> [What is expected] What you give must be exactly the lines of the material from the first through the line that contains "list_objs st !! matching_skills", inclusive, and no others.
:: Data to examine
Lemma add_skill_run st (self : Resume) skill v xs :
  list_objs st !! skills self = Some xs →
  skill_objs st !! skill = Some v → valid_in (skill_objs st) xs →
  add_skill self skill st
  = Some (tt, match find_match (skill_objs st) xs v with
              | Some e => mkStore (alter incremented e (skill_objs st)) (list_objs st)
              | None => mkStore (skill_objs st)
                          (<[skills self := xs ++ [skill]]> (list_objs st))
              end).
Proof.
  intros Hxs Hskill Hvalid. unfold add_skill.
  rewrite (bind_run _ _ _ _ _ (read_list_run _ _ _ Hxs)).
  unfold bind at 1. rewrite (increment_first_match_run _ _ _ _ Hskill Hvalid).
  destruct (find_match _ _ _); [done|]. by apply list_append_run.
Qed.

Lemma add_required_skill_run st (self : Job) skill v xs :
  list_objs st !! required_skills self = Some xs →
  skill_objs st !! skill = Some v → valid_in (skill_objs st) xs →
  add_required_skill self skill st
  = Some (tt, match find_match (skill_objs st) xs v with
              | Some e => mkStore (alter incremented e (skill_objs st)) (list_objs st)
              | None => mkStore (skill_objs st)
                          (<[required_skills self := xs ++ [skill]]> (list_objs st))
              end).
Proof.
  intros Hxs Hskill Hvalid. unfold add_required_skill.
  rewrite (bind_run _ _ _ _ _ (read_list_run _ _ _ Hxs)).
  unfold bind at 1. rewrite (increment_first_match_run _ _ _ _ Hskill Hvalid).
  destruct (find_match _ _ _); [done|]. by apply list_append_run.
Qed.

Lemma add_matching_skill_run st (self : AnalysisResult) skill v xs :
  list_objs st !! matching_skills self = Some xs →
  skill_objs st !! skill = Some v → valid_in (skill_objs st) xs →
  add_matching_skill self skill st
  = Some (tt, match find_match (skill_objs st) xs v with
              | Some _ => st
              | None => mkStore (skill_objs st)
                          (<[matching_skills self := xs ++ [skill]]> (list_objs st))
              end).
Proof.
  intros Hxs Hskill Hvalid. unfold add_matching_skill.
  rewrite (bind_run _ _ _ _ _ (read_list_run _ _ _ Hxs)).
  rewrite (bind_run _ _ _ _ _ (any_matches_run _ _ _ _ Hskill Hvalid)).
  destruct (find_match _ _ _); simpl; [done|]. by apply list_append_run.
Qed.

Lemma add_missing_skill_run st (self : AnalysisResult) skill v xs :
  list_objs st !! missing_skills self = Some xs →
  skill_objs st !! skill = Some v → valid_in (skill_objs st) xs →
  add_missing_skill self skill st
  = Some (tt, match find_match (skill_objs st) xs v with
              | Some e => mkStore (alter incremented e (skill_objs st)) (list_objs st)
              | None => mkStore (<[skill := set_frequency 1 v]> (skill_objs st))
                          (<[missing_skills self := xs ++ [skill]]> (list_objs st))
              end).
Proof.
  intros Hxs Hskill Hvalid. unfold add_missing_skill.
  rewrite (bind_run _ _ _ _ _ (read_list_run _ _ _ Hxs)).
  unfold bind at 1. rewrite (increment_first_match_run _ _ _ _ Hskill Hvalid).
  destruct (find_match _ _ _); [done|].
  rewrite (bind_run _ _ _ _ _ (read_skill_run _ _ _ Hskill)).
  rewrite (bind_run _ _ _ _ _ (write_skill_run _ _ _ (mk_is_Some _ _ Hskill))).
  exact (list_append_run (mkStore _ (list_objs st)) _ _ _ Hxs).
Qed.

End Run.

(* ===================================================================== *)
(** * Adding a skill to a collection *)
(* ===================================================================== *)

Lemma key_incremented (s : Skill) : key (incremented s) = key s.
Proof. reflexivity. Qed.

Lemma key_set_frequency (f : Z) (s : Skill) : key (set_frequency f s) = key s.
Proof. reflexivity. Qed.

Lemma insert_incremented (h : list Skill) (e : loc) (x : Skill) :
  h !! e = Some x → alter incremented e h = <[e := incremented x]> h.
Proof.
  intros He. apply list_eq. intros i. destruct (decide (i = e)) as [Hi|Hne].
  - subst i. rewrite list_lookup_alter_eq, He.
    symmetry. apply list_lookup_insert_eq. by eapply lookup_lt_Some.
  - by rewrite list_lookup_alter_ne, list_lookup_insert_ne.
Qed.

(** Incrementing a frequency changes no name. *)
Lemma lookup_alter_incremented (h : list Skill) (e l : loc) (y : Skill) :
  alter incremented e h !! l = Some y →
  ∃ x, h !! l = Some x ∧ key y = key x.
Proof.
  destruct (decide (e = l)) as [->|Hne].
  - rewrite list_lookup_alter_eq. destruct (h !! l) as [x|]; [|done].
    intros [= <-]. by exists x.
  - rewrite list_lookup_alter_ne by done. intros Hl. by exists y.
Qed.

(** C3.  Let [b] be the skill being added to a resume or to a job whose
    collection is deduplicated.  If the collection holds a skill [a] with
    the same lowercased name, the call increments the frequency of [a] by
    1 and leaves every list, hence the number of entries, as it was; if no
    entry has that lowercased name, [b] is appended as a new entry and no
    skill object changes. *)
Theorem add_skill_same_name (st : store) (r : Resume) (j : Job)
    (skill : loc) (b : Skill) (xs ys : list loc) :
  skill_objs st !! skill = Some b →
  list_objs st !! skills r = Some xs →
  valid_in (skill_objs st) xs → deduplicated (skill_objs st) xs →
  list_objs st !! required_skills j = Some ys →
  valid_in (skill_objs st) ys → deduplicated (skill_objs st) ys →
  (∀ la a, la ∈ xs → skill_objs st !! la = Some a →
     PyStr.lower (name a) = PyStr.lower (name b) →
     add_skill r skill st
     = Some (tt, mkStore (<[la := set_frequency (frequency a + 1) a]> (skill_objs st))
                         (list_objs st)))
  ∧ ((∀ la a, la ∈ xs → skill_objs st !! la = Some a →
        PyStr.lower (name a) ≠ PyStr.lower (name b)) →
     add_skill r skill st
     = Some (tt, mkStore (skill_objs st)
                         (<[skills r := xs ++ [skill]]> (list_objs st))))
  ∧ (∀ la a, la ∈ ys → skill_objs st !! la = Some a →
       PyStr.lower (name a) = PyStr.lower (name b) →
       add_required_skill j skill st
       = Some (tt, mkStore (<[la := set_frequency (frequency a + 1) a]> (skill_objs st))
                           (list_objs st)))
  ∧ ((∀ la a, la ∈ ys → skill_objs st !! la = Some a →
        PyStr.lower (name a) ≠ PyStr.lower (name b)) →
     add_required_skill j skill st
     = Some (tt, mkStore (skill_objs st)
                         (<[required_skills j := ys ++ [skill]]> (list_objs st)))).
Proof.
  intros Hskill Hxs Hvx Hdx Hys Hvy Hdy. split_and!.
  - intros la a Hla Ha Hkey.
    rewrite (add_skill_run _ _ _ _ _ Hxs Hskill Hvx).
    rewrite (find_match_dedup _ _ _ _ _ Hvx Hdx Hla Ha Hkey).
    by rewrite (insert_incremented _ _ _ Ha).
  - intros Hnone.
    rewrite (add_skill_run _ _ _ _ _ Hxs Hskill Hvx).
    by rewrite (proj2 (find_match_None _ _ b Hvx) Hnone).
  - intros la a Hla Ha Hkey.
    rewrite (add_required_skill_run _ _ _ _ _ Hys Hskill Hvy).
    rewrite (find_match_dedup _ _ _ _ _ Hvy Hdy Hla Ha Hkey).
    by rewrite (insert_incremented _ _ _ Ha).
  - intros Hnone.
    rewrite (add_required_skill_run _ _ _ _ _ Hys Hskill Hvy).
    by rewrite (proj2 (find_match_None _ _ b Hvy) Hnone).
Qed.
(** * The batch-witness queue of zkmerkle-proof-of-solvency

    A shallow embedding of [src/utils/db.go], of the witness model and of
    [CreateProof] of the proof model, over a model of the relational store
    the code talks to.

    The Go code is a thin layer of SQL statements.  Each statement is
    embedded twice, side by side: its text, as the code formats it, and its
    meaning as a small relational operation on the list of rows of the
    witness table.  The store is deterministic; what the code cannot control
    (a broken connection, a statement killed by the server, a column that
    does not scan) is an oracle of faults consumed one entry per round trip
    to the store, whether the code looks at the [error] that comes back or
    not: [rows.Next], whose [rows.Err] the code never asks, ends the loop
    when it fails, and a [tx.Commit] that fails commits nothing while the
    code, which drops what it returns, goes on as if it had.

    The first part embeds the code and the store; the second states and
    proves the properties, first of single calls, then of calls issued
    concurrently. *)

From Stdlib Require Import ZArith.
From stdpp Require Import base decidable option list sets sorting strings pretty.

Local Open Scope string_scope.
Local Open Scope list_scope.
Local Open Scope Z_scope.

(** ** Go values *)

(** [time.Time], to the second. *)
Definition Time := Z.

(** Modelled from the spec: the sentinels [utils.DbErrNotFound] and
    [utils.DbErrSqlOperation], which the code names and package [utils]
    declares in a file other than db.go: the shared "not found" and
    "operation failed" markers, each a value of its own that callers compare
    by identity.  [DbErrOther] stands for any further sentinel of the
    package.  The other constructors are Go's: [sql.ErrNoRows],
    [sql.ErrTxDone], the driver's [MySQLError] with its number and message,
    and any other error of the driver. *)
Inductive error : Type :=
  | DbErrNotFound
  | DbErrSqlOperation
  | DbErrOther (name : string)
  | ErrNoRows
  | ErrTxDone
  | MySQLError (Number : Z) (Message : string)
  | DriverError (msg : string).

Global Instance error_eq_dec : EqDecision error.
Proof. solve_decision. Defined.

(** A value made by the store or its driver, as opposed to a sentinel of the
    repository. *)
Definition raw_store_error (e : error) : bool :=
  match e with
  | MySQLError _ _ | DriverError _ | ErrNoRows | ErrTxDone => true
  | DbErrNotFound | DbErrSqlOperation | DbErrOther _ => false
  end.

Definition ER_DUP_ENTRY : Z := 1062.
Definition ER_WRONG_ARGUMENTS : Z := 1210.

(** What the server answers to an INSERT that breaks UNIQUE(height). *)
Definition duplicate_entry : error :=
  MySQLError ER_DUP_ENTRY "Duplicate entry for key 'height'".

Inductive result (A : Type) : Type :=
  | Ok (a : A)
  | Err (e : error).
Arguments Ok {A} a.
Arguments Err {A} e.


(** [int64] wrap-around, for the one product the code computes. *)
Definition wrap64 (z : Z) : Z := (z + 2 ^ 63) mod 2 ^ 64 - 2 ^ 63.

(** ** Records *)

Record BatchWitness : Type := mkBatchWitness {
  ID : Z;
  CreatedAt : Time;
  UpdatedAt : Time;
  DeletedAt : option Time;
  Height : Z;
  WitnessData : string;
  Status : Z;
}.

Global Instance BatchWitness_eq_dec : EqDecision BatchWitness.
Proof. solve_decision. Defined.

Definition StatusPublished : Z := 0.
Definition StatusReceived : Z := 1.
Definition StatusFinished : Z := 2.

Definition TableNamePrefix : string := "witness".

(** ** The store *)

(** The WHERE conditions the witness model uses. *)
Inductive cond : Type :=
  | StatusEq (s : Z)
  | HeightEq (h : Z)
  | DeletedAtIsNull.

Definition holds (r : BatchWitness) (c : cond) : bool :=
  match c with
  | StatusEq s => Status r =? s
  | HeightEq h => Height r =? h
  | DeletedAtIsNull => match DeletedAt r with None => true | Some _ => false end
  end.

Definition satisfies (cs : list cond) (r : BatchWitness) : Prop :=
  forallb (holds r) cs = true.

Global Instance satisfies_dec cs r : Decision (satisfies cs r).
Proof. unfold satisfies. apply _. Defined.

Inductive direction : Type := ASC | DESC.

Definition height_le (a b : BatchWitness) : Prop := Height a ≤ Height b.
Definition height_ge (a b : BatchWitness) : Prop := Height b ≤ Height a.

Global Instance height_le_dec a b : Decision (height_le a b).
Proof. unfold height_le. apply _. Defined.
Global Instance height_ge_dec a b : Decision (height_ge a b).
Proof. unfold height_ge. apply _. Defined.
::::
> [Answer area]
Lemma add_skill_run st (self : Resume) skill v xs :
  list_objs st !! skills self = Some xs →
  skill_objs st !! skill = Some v → valid_in (skill_objs st) xs →
  add_skill self skill st
  = Some (tt, match find_match (skill_objs st) xs v with
              | Some e => mkStore (alter incremented e (skill_objs st)) (list_objs st)
              | None => mkStore (skill_objs st)
                          (<[skills self := xs ++ [skill]]> (list_objs st))
              end).
Proof.
  intros Hxs Hskill Hvalid. unfold add_skill.
  rewrite (bind_run _ _ _ _ _ (read_list_run _ _ _ Hxs)).
  unfold bind at 1. rewrite (increment_first_match_run _ _ _ _ Hskill Hvalid).
  destruct (find_match _ _ _); [done|]. by apply list_append_run.
Qed.

Lemma add_required_skill_run st (self : Job) skill v xs :
  list_objs st !! required_skills self = Some xs →
  skill_objs st !! skill = Some v → valid_in (skill_objs st) xs →
  add_required_skill self skill st
  = Some (tt, match find_match (skill_objs st) xs v with
              | Some e => mkStore (alter incremented e (skill_objs st)) (list_objs st)
              | None => mkStore (skill_objs st)
                          (<[required_skills self := xs ++ [skill]]> (list_objs st))
              end).
Proof.
  intros Hxs Hskill Hvalid. unfold add_required_skill.
  rewrite (bind_run _ _ _ _ _ (read_list_run _ _ _ Hxs)).
  unfold bind at 1. rewrite (increment_first_match_run _ _ _ _ Hskill Hvalid).
  destruct (find_match _ _ _); [done|]. by apply list_append_run.
Qed.

Lemma add_matching_skill_run st (self : AnalysisResult) skill v xs :
  list_objs st !! matching_skills self = Some xs →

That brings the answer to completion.